What to produce: For the material below, return exactly the lines starting at the line containing "env_new_logger : string" and ending at the line containing "env_ok : E → Prop;", both ends included, and no others.

Provided data:
(* ===== verification/Env.v ===== *)
(** * Env: [src/env.rs]

    The environment a database runs in, as a class: an environment is a state [E], files
    are handles into it.  The clock ([micros], [sleep_for]) is left out. *)

From S2P Require Import Prelude Error Types Io.

(** [trait RandomAccess]: the bytes that [read_at] puts at the front of a buffer of the given
    length. *)
Class RandomAccess (F : Type) := read_at : F → Z → Z → exec (Result bytes).

(** The reads of the file give what is there. *)
Definition file_holds `{RandomAccess F} (f : F) (b : bytes) : Prop :=
  ∀ off n, 0 ≤ off ≤ zlen b → 0 ≤ n → read_at f off n = Ret (Ok (take (Z.to_nat n) (drop (Z.to_nat off) b))).

Record FileLock := mkFileLock { lock_id : string }.

(** [struct Logger]: the writer it logs to. *)
Record Logger (W : Type) := mkLogger { lg_dst : W }.
Arguments mkLogger {W}.
Arguments lg_dst {W}.

(** [trait Env]; a path is its text. *)
Class Env (E : Type) := {
  seq_file : Type;
  ra_file : Type;
  w_file : Type;
  seq_read :: Read (E * seq_file);
  ra_read : E → RandomAccess ra_file;
  w_file_write :: Write (E * w_file);

  env_open_sequential_file : string → E → exec (E * Result seq_file);
  env_open_random_access_file : string → E → exec (E * Result ra_file);
  env_open_writable_file : string → E → exec (E * Result w_file);
  env_open_appendable_file : string → E → exec (E * Result w_file);

  env_exists : string → E → exec (Result bool);
  env_children : string → E → exec (Result (list string));
  env_size_of : string → E → exec (Result Z);

  env_delete : string → E → exec (E * Result unit);
  env_mkdir : string → E → exec (E * Result unit);
  env_rmdir : string → E → exec (E * Result unit);
  env_rename : string → string → E → exec (E * Result unit);

  env_lock : string → E → exec (E * Result FileLock);
  env_unlock : FileLock → E → exec (E * Result unit);

  env_new_logger : string → E → exec (E * Result (Logger w_file));
}.

(** [Logger::log]: what the writes return is dropped. *)
Definition Logger_log `{Env E} (message : string) (s : E) (l : Logger w_file) : exec (E * Logger w_file) :=
  '((s, d), _) ← w_write (string_bytes message) (s, lg_dst l);
  '((s, d), _) ← w_write [10] (s, d);
  Ret (s, mkLogger d).

(** ** What a reliable environment promises

    The clients of environments are verified against this interface: an environment is a map
    from paths to contents, with handles into it that are not disturbed by what happens to
    other paths.  [MemEnv] implements it. *)

Class EnvLaws (E : Type) `{EN : Env E} := {
  env_ok : E → Prop;
  contents : E → gmap string bytes;
  (** The writer stands at the end of the file at the path. *)
  appends_to : E → w_file → string → Prop;
  (** What the reader has left to read. *)
  left_to_read : E → seq_file → option bytes;
  (** The file is the one at the path. *)
  opened_at : E → ra_file → string → Prop;
  (** The path is locked. *)
  locked : E → string → Prop;

  (** The environment changed at the paths [ps] at most: other handles are still good, and
      other locks as they were. *)
  kept (ps : list string) (e e' : E) : Prop :=
    env_ok e'
    ∧ (∀ w p, p ∉ ps → appends_to e w p → appends_to e' w p)
    ∧ (∀ f p, p ∉ ps → opened_at e f p → opened_at e' f p)
    ∧ (∀ p, p ∉ ps → locked e' p ↔ locked e p);

  open_sequential_law p e b : env_ok e → contents e !! p = Some b →
    ∃ e' r, env_open_sequential_file p e = Ret (e', Ok r) ∧ kept [] e e' ∧ contents e' = contents e ∧ left_to_read e' r = Some b;
  open_sequential_missing p e : env_ok e → contents e !! p = None →
    ∃ e' s, env_open_sequential_file p e = Ret (e', Err s) ∧ kept [] e e' ∧ contents e' = contents e ∧ code s = NotFound;
  open_random_law p e b : env_ok e → contents e !! p = Some b →
    ∃ e' f, env_open_random_access_file p e = Ret (e', Ok f) ∧ kept [] e e' ∧ contents e' = contents e ∧ opened_at e' f p;
  opened_holds e f p b : env_ok e → opened_at e f p → contents e !! p = Some b → file_holds (H := ra_read e) f b;
  open_writable_law p e : env_ok e →
    ∃ e' w, env_open_writable_file p e = Ret (e', Ok w) ∧ kept [p] e e' ∧ contents e' = <[p := []]> (contents e) ∧ appends_to e' w p;
  open_appendable_law p e : env_ok e →
    ∃ e' w, env_open_appendable_file p e = Ret (e', Ok w) ∧ kept [p] e e'
      ∧ contents e' = <[p := default [] (contents e !! p)]> (contents e) ∧ appends_to e' w p;
  size_law p e b : env_ok e → contents e !! p = Some b → env_size_of p e = Ret (Ok (zlen b));
  exists_law p e : env_ok e → env_exists p e = Ret (Ok (bool_decide (is_Some (contents e !! p))));
  delete_law p e : env_ok e → is_Some (contents e !! p) →
    ∃ e', env_delete p e = Ret (e', Ok ()) ∧ kept [p] e e' ∧ contents e' = delete p (contents e);
  delete_missing p e : env_ok e → contents e !! p = None →
    ∃ e' s, env_delete p e = Ret (e', Err s) ∧ kept [] e e' ∧ contents e' = contents e;
  mkdir_law p e : env_ok e → ∃ e' r, env_mkdir p e = Ret (e', r) ∧ kept [] e e' ∧ contents e' = contents e;
  children_law p e : env_ok e → p ≠ ""%string →
    ∃ names, env_children p e = Ret (Ok names) ∧ NoDup names ∧ ∀ name, name ∈ names ↔ is_Some (contents e !! path_join p name);
  lock_law p e : env_ok e → ¬ locked e p →
    ∃ e' l, env_lock p e = Ret (e', Ok l) ∧ kept [p] e e' ∧ contents e' = <[p := default [] (contents e !! p)]> (contents e)
      ∧ lock_id l = p ∧ locked e' p;
  lock_held p e : env_ok e → locked e p →
    ∃ e' s, env_lock p e = Ret (e', Err s) ∧ kept [] e e' ∧ contents e' = contents e ∧ code s = LockError;
  unlock_law l e : env_ok e → locked e (lock_id l) →
    ∃ e', env_unlock l e = Ret (e', Ok ()) ∧ kept [lock_id l] e e' ∧ contents e' = contents e ∧ ¬ locked e' (lock_id l);
  rename_law p q e b : env_ok e → contents e !! p = Some b →
    ∃ e', env_rename p q e = Ret (e', Ok ()) ∧ kept [p; q] e e' ∧ contents e' = <[q := b]> (delete p (contents e));

  env_write_law e w p b bs : env_ok e → appends_to e w p → contents e !! p = Some b →
    ∃ e' w', w_write bs (e, w) = Ret ((e', w'), Ok (zlen bs)) ∧ kept [p] e e' ∧ contents e' = <[p := b ++ bs]> (contents e) ∧ appends_to e' w' p;
  env_write_all_law e w p b bs : env_ok e → appends_to e w p → contents e !! p = Some b →
    ∃ e' w', w_write_all bs (e, w) = Ret ((e', w'), Ok ()) ∧ kept [p] e e' ∧ contents e' = <[p := b ++ bs]> (contents e) ∧ appends_to e' w' p;
  env_flush_law e w p b : env_ok e → appends_to e w p → contents e !! p = Some b →
    ∃ e' w', w_flush (e, w) = Ret ((e', w'), Ok ()) ∧ kept [p] e e' ∧ contents e' = contents e ∧ appends_to e' w' p;
  env_read_law n e r b : env_ok e → 0 ≤ n → left_to_read e r = Some b →
    ∃ e' r', r_read n (e, r) = Ret ((e', r'), Ok (take (Z.to_nat n) b)) ∧ kept [] e e' ∧ contents e' = contents e
      ∧ left_to_read e' r' = Some (drop (Z.to_nat n) b);
  env_read_exact_law n e r b : env_ok e → 0 ≤ n ≤ zlen b → left_to_read e r = Some b →
    ∃ e' r', r_read_exact n (e, r) = Ret ((e', r'), Ok (take (Z.to_nat n) b)) ∧ kept [] e e' ∧ contents e' = contents e
      ∧ left_to_read e' r' = Some (drop (Z.to_nat n) b);
  env_read_exact_short n e r b : env_ok e → zlen b < n → left_to_read e r = Some b →
    ∃ e' r' s, r_read_exact n (e, r) = Ret ((e', r'), Err s) ∧ kept [] e e' ∧ contents e' = contents e ∧ is_Some (left_to_read e' r');
}.

Section env_laws.
Context `{EL : EnvLaws E}.

Lemma kept_refl ps e : env_ok e → kept ps e e.
Proof. by intros. Qed.

Lemma kept_trans ps qs rs e e' e'' : kept ps e e' → kept qs e' e'' → ps ⊆ rs → qs ⊆ rs → kept rs e e''.
Proof.
  intros (_ & A & B & L) (C & D & F & L') H1 H2. split_and!; [done| | |]; [intros ? p Hp H; apply D; auto|intros ? p Hp H; apply F; auto|].
  intros p Hp. rewrite L', L; auto.
Qed.

Lemma kept_weaken ps rs e e' : kept ps e e' → ps ⊆ rs → kept rs e e'.
Proof. intros (A & B & C & D) H. split_and!; [done|intros ? p Hp H'; auto..|intros p Hp; auto]. Qed.

(** A writer on the path [p] of the environment, since it was [e0]. *)
#[program] Definition env_writer (e0 : E) (p : string) : ReliableWrite (E * w_file) := {|
  writable '(e, w) := kept [p] e0 e ∧ appends_to e w p ∧ ∃ b, contents e = <[p := b]> (contents e0);
  written '(e, _) := default [] (contents e !! p);
|}.
Next Obligation.
  intros e0 p bs [e w] (Hk & Ha & b & Hc). assert (contents e !! p = Some b) as Hb by (by rewrite Hc, lookup_insert_eq).
  destruct (env_write_law e w p b bs (proj1 Hk) Ha Hb) as (e' & w' & E' & Hk' & Hc' & Ha'). exists (e', w').
  split; [exact E'|]. cbn. rewrite Hc', lookup_insert_eq, Hb. split_and!; [done|by eapply kept_trans|done|].
  exists (b ++ bs). by rewrite Hc, insert_insert_eq.
Qed.
Next Obligation.
  intros e0 p bs [e w] (Hk & Ha & b & Hc). assert (contents e !! p = Some b) as Hb by (by rewrite Hc, lookup_insert_eq).
  destruct (env_write_all_law e w p b bs (proj1 Hk) Ha Hb) as (e' & w' & E' & Hk' & Hc' & Ha'). exists (e', w').
  split; [exact E'|]. cbn. rewrite Hc', lookup_insert_eq, Hb. split_and!; [done|by eapply kept_trans|done|].
  exists (b ++ bs). by rewrite Hc, insert_insert_eq.
Qed.
Next Obligation.
  intros e0 p [e w] (Hk & Ha & b & Hc). assert (contents e !! p = Some b) as Hb by (by rewrite Hc, lookup_insert_eq).
  destruct (env_flush_law e w p b (proj1 Hk) Ha Hb) as (e' & w' & E' & Hk' & Hc' & Ha'). exists (e', w').
  split; [exact E'|]. cbn. rewrite Hc'. split_and!; [done|by eapply kept_trans|done|]. by exists b.
Qed.

(** A reader of the environment, since it was [e0]. *)
#[program] Definition env_reader (e0 : E) : ReliableRead (E * seq_file) := {|
  readable '(e, r) := kept [] e0 e ∧ contents e = contents e0 ∧ is_Some (left_to_read e r);
  unread '(e, r) := default [] (left_to_read e r);
|}.
Next Obligation.
  intros e0 n [e r] Hn (Hk & Hc & b & Hb). destruct (env_read_law n e r b (proj1 Hk) Hn Hb) as (e' & r' & E' & Hk' & Hc' & Hb').
  exists (e', r'). cbn. rewrite Hb, Hb'. split; [exact E'|]. split_and!; [done|by eapply kept_trans|by rewrite Hc'|by eexists].
Qed.
Next Obligation.
  intros e0 n [e r] Hn (Hk & Hc & b & Hb). cbn in Hn. rewrite Hb in Hn. cbn in Hn.
  destruct (env_read_exact_law n e r b (proj1 Hk) Hn Hb) as (e' & r' & E' & Hk' & Hc' & Hb').
  exists (e', r'). cbn. rewrite Hb, Hb'. split; [exact E'|]. split_and!; [done|by eapply kept_trans|by rewrite Hc'|by eexists].
Qed.
Next Obligation.
  intros e0 n [e r] Hn (Hk & Hc & b & Hb). cbn in Hn. rewrite Hb in Hn. cbn in Hn.
  destruct (env_read_exact_short n e r b (proj1 Hk) Hn Hb) as (e' & r' & s & E' & Hk' & Hc' & Hs). exists (e', r'), s.
  split; [done|]. split_and!; [by eapply kept_trans|by rewrite Hc'|done].
Qed.

End env_laws.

Solution to this problem:
  env_new_logger : string → E → exec (E * Result (Logger w_file));
}.

(** [Logger::log]: what the writes return is dropped. *)
Definition Logger_log `{Env E} (message : string) (s : E) (l : Logger w_file) : exec (E * Logger w_file) :=
  '((s, d), _) ← w_write (string_bytes message) (s, lg_dst l);
  '((s, d), _) ← w_write [10] (s, d);
  Ret (s, mkLogger d).

(** ** What a reliable environment promises

    The clients of environments are verified against this interface: an environment is a map
    from paths to contents, with handles into it that are not disturbed by what happens to
    other paths.  [MemEnv] implements it. *)

Class EnvLaws (E : Type) `{EN : Env E} := {
  env_ok : E → Prop;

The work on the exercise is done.